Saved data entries
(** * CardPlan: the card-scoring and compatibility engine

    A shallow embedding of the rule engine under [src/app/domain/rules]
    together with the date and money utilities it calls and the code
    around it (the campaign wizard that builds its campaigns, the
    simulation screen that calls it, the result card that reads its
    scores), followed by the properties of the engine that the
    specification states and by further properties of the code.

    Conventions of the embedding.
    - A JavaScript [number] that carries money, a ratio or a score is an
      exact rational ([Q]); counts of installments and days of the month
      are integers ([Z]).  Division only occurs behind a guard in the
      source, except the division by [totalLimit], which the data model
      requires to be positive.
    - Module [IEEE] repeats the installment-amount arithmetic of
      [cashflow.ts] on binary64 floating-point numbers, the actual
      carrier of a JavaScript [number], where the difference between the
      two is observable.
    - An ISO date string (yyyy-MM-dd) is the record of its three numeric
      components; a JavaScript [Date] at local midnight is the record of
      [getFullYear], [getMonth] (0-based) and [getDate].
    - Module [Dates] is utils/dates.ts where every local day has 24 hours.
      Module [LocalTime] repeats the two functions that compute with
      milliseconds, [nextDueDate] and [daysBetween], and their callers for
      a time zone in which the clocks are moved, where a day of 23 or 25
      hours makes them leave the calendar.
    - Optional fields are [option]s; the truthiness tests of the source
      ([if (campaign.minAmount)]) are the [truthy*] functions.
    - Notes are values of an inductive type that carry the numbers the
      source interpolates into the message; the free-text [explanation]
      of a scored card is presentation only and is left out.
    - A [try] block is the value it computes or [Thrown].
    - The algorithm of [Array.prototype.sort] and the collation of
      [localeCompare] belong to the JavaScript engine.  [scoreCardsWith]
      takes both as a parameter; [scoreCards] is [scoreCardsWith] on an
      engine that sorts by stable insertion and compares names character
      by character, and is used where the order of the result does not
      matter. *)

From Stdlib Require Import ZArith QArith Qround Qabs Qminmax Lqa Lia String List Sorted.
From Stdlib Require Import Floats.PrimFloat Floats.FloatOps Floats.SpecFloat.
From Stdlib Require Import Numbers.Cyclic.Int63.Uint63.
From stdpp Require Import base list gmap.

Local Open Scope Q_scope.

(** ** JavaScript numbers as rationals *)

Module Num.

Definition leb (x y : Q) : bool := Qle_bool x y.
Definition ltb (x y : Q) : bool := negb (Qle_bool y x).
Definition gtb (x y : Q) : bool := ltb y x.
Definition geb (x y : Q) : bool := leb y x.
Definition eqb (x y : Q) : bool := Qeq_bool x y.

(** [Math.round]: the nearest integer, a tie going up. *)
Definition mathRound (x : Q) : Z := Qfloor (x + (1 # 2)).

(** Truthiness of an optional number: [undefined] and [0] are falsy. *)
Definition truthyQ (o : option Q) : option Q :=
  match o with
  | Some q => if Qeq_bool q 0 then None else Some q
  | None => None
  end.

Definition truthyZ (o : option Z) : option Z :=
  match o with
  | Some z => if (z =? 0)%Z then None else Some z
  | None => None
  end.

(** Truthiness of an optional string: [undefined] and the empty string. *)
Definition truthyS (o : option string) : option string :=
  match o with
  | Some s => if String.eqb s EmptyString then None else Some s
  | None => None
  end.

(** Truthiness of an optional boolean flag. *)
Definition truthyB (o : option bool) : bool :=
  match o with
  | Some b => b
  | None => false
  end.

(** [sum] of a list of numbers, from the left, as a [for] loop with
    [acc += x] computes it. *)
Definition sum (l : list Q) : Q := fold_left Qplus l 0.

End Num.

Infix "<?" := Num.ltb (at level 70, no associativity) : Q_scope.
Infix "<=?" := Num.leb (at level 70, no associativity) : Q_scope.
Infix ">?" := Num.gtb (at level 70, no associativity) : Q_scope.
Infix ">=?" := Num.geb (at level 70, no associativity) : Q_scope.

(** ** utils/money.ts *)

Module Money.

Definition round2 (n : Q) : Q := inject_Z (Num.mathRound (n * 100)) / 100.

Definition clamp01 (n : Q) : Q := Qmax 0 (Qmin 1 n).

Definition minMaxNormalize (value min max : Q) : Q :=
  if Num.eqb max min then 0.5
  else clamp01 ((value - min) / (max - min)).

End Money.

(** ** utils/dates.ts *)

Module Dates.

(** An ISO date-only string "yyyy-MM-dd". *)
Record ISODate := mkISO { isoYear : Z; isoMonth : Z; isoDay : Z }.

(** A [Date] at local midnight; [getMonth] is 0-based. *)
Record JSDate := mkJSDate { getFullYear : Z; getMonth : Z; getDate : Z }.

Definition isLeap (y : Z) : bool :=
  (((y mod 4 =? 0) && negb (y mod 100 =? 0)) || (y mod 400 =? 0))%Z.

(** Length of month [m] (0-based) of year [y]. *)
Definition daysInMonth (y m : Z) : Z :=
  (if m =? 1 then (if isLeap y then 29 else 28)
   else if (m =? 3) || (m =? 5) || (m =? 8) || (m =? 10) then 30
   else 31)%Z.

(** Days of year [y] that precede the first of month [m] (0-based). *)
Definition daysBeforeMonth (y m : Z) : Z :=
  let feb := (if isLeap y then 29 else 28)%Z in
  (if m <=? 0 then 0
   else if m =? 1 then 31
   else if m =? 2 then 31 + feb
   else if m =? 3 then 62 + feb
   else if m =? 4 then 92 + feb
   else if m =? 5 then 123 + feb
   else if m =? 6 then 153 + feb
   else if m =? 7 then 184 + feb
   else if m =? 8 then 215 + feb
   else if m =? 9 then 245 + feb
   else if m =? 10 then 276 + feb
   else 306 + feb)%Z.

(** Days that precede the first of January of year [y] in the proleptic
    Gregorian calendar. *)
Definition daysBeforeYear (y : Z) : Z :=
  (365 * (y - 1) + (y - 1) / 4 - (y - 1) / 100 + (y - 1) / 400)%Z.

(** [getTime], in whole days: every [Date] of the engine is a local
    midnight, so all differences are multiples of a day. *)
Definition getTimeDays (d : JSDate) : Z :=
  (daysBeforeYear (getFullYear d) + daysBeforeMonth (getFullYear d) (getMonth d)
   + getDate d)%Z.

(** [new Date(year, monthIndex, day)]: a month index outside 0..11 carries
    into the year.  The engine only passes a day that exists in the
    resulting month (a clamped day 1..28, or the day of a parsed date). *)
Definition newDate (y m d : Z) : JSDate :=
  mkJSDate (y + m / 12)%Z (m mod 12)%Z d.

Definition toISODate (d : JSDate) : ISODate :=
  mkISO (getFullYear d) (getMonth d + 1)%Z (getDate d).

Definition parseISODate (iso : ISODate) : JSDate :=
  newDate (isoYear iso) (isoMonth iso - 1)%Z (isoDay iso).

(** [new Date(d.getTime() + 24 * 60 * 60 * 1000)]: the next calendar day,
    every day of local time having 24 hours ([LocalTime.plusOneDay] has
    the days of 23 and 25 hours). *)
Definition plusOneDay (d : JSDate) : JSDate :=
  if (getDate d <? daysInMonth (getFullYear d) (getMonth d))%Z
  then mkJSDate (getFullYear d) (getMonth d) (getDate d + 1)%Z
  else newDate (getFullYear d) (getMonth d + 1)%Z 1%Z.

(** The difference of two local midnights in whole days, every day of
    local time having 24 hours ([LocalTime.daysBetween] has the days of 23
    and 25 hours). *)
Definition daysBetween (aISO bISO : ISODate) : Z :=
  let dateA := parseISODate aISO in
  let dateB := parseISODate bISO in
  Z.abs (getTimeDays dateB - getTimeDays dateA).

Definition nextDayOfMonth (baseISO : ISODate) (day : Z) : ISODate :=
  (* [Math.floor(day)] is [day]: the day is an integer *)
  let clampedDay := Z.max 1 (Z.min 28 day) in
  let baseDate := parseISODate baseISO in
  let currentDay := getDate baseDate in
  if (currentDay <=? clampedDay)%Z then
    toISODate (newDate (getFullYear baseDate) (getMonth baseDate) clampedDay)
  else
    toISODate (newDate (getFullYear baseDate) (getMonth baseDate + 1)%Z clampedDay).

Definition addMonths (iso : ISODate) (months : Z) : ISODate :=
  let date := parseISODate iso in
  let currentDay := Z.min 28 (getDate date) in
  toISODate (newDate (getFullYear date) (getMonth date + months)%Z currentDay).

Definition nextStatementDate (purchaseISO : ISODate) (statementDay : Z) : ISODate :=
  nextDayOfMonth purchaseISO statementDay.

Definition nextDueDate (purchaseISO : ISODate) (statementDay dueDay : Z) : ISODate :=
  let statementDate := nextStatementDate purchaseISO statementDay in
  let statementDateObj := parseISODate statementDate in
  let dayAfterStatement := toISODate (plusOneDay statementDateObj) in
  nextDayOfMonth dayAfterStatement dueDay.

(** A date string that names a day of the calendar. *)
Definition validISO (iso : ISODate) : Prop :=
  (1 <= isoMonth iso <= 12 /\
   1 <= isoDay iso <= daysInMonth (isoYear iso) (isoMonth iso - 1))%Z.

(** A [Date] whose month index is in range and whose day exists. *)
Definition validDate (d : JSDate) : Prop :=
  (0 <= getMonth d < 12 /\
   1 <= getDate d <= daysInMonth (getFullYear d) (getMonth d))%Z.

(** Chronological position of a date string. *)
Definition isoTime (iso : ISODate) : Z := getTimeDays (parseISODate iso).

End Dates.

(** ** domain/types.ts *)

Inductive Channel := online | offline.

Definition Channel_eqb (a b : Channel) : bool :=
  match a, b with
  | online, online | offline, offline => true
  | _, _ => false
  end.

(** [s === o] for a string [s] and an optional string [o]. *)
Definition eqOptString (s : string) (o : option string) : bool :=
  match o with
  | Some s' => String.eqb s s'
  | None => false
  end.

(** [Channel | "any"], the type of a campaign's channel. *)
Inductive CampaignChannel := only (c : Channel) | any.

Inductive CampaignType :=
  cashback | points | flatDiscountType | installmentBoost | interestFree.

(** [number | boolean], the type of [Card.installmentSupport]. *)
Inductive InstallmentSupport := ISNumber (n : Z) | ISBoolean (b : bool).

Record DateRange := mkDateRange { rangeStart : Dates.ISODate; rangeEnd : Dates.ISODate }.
* * *
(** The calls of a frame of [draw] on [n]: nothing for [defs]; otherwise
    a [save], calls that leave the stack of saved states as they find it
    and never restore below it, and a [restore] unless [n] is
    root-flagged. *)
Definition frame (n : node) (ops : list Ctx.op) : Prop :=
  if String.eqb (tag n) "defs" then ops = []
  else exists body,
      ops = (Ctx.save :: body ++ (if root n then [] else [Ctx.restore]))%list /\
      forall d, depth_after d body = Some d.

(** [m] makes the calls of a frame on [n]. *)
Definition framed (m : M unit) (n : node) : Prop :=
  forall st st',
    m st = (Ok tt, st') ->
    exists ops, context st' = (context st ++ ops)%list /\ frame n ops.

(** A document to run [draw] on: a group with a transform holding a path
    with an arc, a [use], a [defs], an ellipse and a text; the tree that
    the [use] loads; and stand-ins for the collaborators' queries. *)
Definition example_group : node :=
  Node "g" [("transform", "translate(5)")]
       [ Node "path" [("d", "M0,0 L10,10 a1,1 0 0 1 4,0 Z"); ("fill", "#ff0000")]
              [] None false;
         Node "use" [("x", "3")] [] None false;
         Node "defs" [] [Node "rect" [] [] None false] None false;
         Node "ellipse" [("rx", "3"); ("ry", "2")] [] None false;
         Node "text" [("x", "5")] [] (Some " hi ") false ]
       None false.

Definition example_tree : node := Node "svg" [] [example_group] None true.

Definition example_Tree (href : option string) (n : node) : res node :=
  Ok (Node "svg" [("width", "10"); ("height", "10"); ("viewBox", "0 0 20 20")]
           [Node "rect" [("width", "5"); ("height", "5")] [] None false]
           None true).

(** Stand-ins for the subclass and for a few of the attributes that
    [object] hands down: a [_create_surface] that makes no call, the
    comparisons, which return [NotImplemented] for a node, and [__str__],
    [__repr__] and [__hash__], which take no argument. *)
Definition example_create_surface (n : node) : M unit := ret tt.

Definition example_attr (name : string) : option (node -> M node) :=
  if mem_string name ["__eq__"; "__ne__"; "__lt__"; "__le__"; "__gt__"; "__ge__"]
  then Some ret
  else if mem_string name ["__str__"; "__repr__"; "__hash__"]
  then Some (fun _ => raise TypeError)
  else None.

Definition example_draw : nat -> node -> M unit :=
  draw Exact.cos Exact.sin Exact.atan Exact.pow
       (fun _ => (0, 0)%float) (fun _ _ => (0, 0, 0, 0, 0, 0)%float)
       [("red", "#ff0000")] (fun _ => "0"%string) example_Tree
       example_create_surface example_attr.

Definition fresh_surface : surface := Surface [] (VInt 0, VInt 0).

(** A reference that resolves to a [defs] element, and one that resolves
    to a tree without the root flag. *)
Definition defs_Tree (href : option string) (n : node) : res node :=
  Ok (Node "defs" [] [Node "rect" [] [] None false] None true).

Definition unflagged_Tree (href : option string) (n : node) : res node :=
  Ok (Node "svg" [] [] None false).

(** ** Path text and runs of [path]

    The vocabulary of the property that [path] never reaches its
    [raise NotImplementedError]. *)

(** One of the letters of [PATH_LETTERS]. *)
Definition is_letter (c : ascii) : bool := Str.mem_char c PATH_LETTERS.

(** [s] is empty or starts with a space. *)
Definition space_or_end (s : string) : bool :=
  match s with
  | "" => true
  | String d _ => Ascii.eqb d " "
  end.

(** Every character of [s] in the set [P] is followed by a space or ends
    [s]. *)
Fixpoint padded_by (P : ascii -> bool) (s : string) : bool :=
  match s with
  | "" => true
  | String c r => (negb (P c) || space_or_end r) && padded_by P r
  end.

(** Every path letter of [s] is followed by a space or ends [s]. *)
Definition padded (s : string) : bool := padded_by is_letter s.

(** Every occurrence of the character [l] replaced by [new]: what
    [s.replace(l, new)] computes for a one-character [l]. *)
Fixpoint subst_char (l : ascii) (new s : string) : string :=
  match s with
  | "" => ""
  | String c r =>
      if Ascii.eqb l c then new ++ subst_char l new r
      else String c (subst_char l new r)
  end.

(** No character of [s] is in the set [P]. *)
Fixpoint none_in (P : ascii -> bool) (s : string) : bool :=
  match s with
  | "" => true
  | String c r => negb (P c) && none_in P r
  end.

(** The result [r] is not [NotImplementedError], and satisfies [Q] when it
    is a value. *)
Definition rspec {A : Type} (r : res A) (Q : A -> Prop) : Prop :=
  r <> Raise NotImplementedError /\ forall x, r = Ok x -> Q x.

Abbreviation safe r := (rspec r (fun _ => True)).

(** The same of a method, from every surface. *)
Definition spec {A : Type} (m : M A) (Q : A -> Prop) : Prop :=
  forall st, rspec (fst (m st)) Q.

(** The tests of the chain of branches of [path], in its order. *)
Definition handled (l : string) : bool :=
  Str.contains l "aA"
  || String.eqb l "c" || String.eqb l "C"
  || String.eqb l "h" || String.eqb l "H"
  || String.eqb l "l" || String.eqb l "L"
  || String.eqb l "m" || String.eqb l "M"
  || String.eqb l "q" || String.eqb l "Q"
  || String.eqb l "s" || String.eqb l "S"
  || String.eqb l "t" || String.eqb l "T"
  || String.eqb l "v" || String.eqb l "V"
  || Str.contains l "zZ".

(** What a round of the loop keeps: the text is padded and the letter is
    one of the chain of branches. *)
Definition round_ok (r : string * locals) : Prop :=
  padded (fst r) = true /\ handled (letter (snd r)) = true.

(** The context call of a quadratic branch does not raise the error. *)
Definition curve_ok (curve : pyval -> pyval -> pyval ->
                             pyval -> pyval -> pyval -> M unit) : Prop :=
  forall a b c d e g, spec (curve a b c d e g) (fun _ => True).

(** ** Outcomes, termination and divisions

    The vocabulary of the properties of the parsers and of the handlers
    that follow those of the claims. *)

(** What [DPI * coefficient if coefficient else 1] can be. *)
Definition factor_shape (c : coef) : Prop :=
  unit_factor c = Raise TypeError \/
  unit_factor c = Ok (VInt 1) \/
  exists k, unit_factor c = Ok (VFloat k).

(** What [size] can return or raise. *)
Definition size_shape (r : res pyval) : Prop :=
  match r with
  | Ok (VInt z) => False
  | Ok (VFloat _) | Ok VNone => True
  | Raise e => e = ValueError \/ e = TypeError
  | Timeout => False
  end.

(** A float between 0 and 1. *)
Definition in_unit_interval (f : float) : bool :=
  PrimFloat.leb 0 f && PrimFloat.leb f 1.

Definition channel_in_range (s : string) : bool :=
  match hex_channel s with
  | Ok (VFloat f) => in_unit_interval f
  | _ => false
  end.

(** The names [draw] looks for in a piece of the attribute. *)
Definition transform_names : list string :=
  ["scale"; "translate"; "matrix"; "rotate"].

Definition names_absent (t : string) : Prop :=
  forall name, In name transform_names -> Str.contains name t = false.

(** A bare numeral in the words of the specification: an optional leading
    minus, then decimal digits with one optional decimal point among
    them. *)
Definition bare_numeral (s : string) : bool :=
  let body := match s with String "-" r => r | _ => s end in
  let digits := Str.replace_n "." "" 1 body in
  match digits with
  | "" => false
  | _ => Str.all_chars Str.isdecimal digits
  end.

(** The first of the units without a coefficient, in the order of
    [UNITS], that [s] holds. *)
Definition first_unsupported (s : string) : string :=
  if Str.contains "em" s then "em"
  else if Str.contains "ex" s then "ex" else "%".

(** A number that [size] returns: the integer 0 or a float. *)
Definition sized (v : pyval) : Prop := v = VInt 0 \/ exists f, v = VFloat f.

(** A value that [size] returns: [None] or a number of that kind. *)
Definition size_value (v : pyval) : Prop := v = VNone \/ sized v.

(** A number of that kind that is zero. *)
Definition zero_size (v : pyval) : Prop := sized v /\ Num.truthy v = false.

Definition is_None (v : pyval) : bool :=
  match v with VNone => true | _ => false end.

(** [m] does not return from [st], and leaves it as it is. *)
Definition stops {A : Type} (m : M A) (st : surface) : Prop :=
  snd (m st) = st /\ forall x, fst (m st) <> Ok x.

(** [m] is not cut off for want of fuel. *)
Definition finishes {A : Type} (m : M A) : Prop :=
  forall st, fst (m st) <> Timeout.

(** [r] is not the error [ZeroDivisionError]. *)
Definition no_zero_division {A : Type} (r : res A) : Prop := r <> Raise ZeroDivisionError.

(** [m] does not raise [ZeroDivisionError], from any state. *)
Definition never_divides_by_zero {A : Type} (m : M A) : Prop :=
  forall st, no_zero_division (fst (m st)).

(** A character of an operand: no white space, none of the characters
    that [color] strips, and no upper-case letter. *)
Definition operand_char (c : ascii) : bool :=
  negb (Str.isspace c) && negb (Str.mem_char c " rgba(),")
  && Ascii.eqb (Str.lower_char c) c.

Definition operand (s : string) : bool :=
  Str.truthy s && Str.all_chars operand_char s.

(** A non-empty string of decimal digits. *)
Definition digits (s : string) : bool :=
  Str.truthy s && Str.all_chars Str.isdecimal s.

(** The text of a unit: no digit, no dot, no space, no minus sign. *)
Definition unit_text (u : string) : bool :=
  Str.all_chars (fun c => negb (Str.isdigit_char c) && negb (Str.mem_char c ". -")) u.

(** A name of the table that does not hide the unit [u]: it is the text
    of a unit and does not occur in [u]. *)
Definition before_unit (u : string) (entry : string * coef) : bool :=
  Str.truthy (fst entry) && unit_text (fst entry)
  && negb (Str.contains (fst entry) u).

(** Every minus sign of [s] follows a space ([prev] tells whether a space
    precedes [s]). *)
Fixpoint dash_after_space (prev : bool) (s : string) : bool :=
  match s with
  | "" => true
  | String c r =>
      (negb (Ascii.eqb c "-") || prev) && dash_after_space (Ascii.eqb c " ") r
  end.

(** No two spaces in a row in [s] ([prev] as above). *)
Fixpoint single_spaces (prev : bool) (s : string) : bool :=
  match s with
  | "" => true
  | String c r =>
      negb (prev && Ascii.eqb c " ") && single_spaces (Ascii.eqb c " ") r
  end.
---
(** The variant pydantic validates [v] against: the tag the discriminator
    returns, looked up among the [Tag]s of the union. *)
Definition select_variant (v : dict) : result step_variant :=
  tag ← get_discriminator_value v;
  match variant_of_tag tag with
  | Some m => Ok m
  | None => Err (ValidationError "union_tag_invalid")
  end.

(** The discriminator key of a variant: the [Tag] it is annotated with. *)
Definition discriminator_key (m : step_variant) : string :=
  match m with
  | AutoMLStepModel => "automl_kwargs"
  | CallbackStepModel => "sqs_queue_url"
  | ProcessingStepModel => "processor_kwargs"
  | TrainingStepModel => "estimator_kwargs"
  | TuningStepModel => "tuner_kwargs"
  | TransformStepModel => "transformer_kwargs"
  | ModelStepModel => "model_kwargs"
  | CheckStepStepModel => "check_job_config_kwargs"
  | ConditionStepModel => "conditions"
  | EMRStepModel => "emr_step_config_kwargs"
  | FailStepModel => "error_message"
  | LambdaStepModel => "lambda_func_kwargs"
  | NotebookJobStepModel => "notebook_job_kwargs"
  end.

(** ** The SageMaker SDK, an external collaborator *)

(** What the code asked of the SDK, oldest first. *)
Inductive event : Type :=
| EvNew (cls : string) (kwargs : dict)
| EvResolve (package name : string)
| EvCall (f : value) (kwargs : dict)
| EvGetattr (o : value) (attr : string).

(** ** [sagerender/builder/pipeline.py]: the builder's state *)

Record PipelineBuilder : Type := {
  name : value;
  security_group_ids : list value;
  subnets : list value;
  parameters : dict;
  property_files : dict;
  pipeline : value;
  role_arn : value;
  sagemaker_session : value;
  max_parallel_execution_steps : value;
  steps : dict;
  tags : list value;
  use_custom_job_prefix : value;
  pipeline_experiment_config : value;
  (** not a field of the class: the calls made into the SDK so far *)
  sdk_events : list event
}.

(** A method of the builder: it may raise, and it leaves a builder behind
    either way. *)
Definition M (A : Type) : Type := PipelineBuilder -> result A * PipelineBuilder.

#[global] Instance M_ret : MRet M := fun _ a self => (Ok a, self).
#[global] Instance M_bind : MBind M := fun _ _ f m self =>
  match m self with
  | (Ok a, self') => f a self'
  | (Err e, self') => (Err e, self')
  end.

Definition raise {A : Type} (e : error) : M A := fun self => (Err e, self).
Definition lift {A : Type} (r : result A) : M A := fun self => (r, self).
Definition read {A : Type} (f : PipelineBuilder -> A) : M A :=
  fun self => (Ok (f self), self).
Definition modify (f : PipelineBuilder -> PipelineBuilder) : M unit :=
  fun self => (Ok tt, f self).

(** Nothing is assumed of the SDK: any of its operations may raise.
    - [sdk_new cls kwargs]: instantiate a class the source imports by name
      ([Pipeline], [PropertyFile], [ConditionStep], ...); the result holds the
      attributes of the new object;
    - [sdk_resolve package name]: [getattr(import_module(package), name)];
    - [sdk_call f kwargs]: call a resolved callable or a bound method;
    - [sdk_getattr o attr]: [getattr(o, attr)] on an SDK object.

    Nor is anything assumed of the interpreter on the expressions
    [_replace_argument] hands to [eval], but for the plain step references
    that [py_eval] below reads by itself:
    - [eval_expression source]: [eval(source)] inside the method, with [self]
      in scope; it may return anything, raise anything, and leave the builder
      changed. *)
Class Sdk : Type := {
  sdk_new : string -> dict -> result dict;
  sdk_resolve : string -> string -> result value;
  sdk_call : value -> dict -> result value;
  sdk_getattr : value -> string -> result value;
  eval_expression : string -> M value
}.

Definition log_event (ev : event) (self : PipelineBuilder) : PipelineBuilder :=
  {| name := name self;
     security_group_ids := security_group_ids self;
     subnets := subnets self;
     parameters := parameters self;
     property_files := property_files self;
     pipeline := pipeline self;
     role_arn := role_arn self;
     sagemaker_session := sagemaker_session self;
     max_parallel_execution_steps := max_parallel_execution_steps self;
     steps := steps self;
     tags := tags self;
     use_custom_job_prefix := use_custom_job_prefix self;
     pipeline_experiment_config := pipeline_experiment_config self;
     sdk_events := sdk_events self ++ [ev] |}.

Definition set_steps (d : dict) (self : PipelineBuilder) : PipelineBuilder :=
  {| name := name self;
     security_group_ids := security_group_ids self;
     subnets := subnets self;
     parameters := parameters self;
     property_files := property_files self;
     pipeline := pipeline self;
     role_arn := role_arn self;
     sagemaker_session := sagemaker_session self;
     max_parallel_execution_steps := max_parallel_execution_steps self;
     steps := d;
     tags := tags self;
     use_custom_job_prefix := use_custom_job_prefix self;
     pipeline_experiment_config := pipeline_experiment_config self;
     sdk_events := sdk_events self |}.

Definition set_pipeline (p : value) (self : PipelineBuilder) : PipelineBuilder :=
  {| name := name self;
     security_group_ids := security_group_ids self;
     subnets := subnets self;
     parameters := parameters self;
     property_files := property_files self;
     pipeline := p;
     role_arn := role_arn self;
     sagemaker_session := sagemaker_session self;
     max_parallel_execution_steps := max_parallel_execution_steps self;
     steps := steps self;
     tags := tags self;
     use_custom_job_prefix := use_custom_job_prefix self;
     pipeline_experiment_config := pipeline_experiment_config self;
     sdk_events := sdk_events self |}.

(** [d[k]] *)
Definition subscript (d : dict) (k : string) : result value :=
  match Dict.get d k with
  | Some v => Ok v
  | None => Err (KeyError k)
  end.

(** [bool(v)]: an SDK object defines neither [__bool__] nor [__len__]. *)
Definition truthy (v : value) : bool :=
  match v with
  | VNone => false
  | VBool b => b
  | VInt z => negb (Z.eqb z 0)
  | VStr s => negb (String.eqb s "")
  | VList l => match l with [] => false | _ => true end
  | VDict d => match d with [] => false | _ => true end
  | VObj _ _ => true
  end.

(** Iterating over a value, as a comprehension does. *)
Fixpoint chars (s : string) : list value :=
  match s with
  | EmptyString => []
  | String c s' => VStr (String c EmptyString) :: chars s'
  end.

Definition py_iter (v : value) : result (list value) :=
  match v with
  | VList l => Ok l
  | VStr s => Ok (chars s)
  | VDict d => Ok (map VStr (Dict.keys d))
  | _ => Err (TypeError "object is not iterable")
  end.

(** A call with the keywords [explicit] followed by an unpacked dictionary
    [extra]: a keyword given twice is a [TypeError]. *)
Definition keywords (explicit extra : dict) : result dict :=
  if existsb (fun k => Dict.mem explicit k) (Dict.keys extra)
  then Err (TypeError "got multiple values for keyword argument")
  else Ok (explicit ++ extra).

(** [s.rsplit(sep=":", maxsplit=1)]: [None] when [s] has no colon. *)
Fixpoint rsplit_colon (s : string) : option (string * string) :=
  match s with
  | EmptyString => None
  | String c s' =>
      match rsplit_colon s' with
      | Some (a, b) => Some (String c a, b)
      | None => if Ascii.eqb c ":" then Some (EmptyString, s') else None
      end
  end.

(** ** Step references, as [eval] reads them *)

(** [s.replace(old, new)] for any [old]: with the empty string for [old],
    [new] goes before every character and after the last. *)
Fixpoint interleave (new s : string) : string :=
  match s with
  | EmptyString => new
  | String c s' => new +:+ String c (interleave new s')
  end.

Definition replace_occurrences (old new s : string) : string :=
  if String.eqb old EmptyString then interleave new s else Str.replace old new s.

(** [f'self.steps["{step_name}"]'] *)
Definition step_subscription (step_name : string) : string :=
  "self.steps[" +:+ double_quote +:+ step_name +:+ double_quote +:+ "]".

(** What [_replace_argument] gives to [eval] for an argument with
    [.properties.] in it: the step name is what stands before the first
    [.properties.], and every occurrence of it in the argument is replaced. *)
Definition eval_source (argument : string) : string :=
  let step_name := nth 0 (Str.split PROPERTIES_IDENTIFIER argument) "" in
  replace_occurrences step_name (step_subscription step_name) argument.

• **THE PROBLEM**
Copy the records above exactly, beginning at the line that contains "fun self => (Ok tt, f self)." and stopping after the line that contains "- [sdk_resolve package".

• **OUTPUT FOR THIS TASK**
  fun self => (Ok tt, f self).

(** Nothing is assumed of the SDK: any of its operations may raise.
    - [sdk_new cls kwargs]: instantiate a class the source imports by name
      ([Pipeline], [PropertyFile], [ConditionStep], ...); the result holds the
      attributes of the new object;
    - [sdk_resolve package name]: [getattr(import_module(package), name)];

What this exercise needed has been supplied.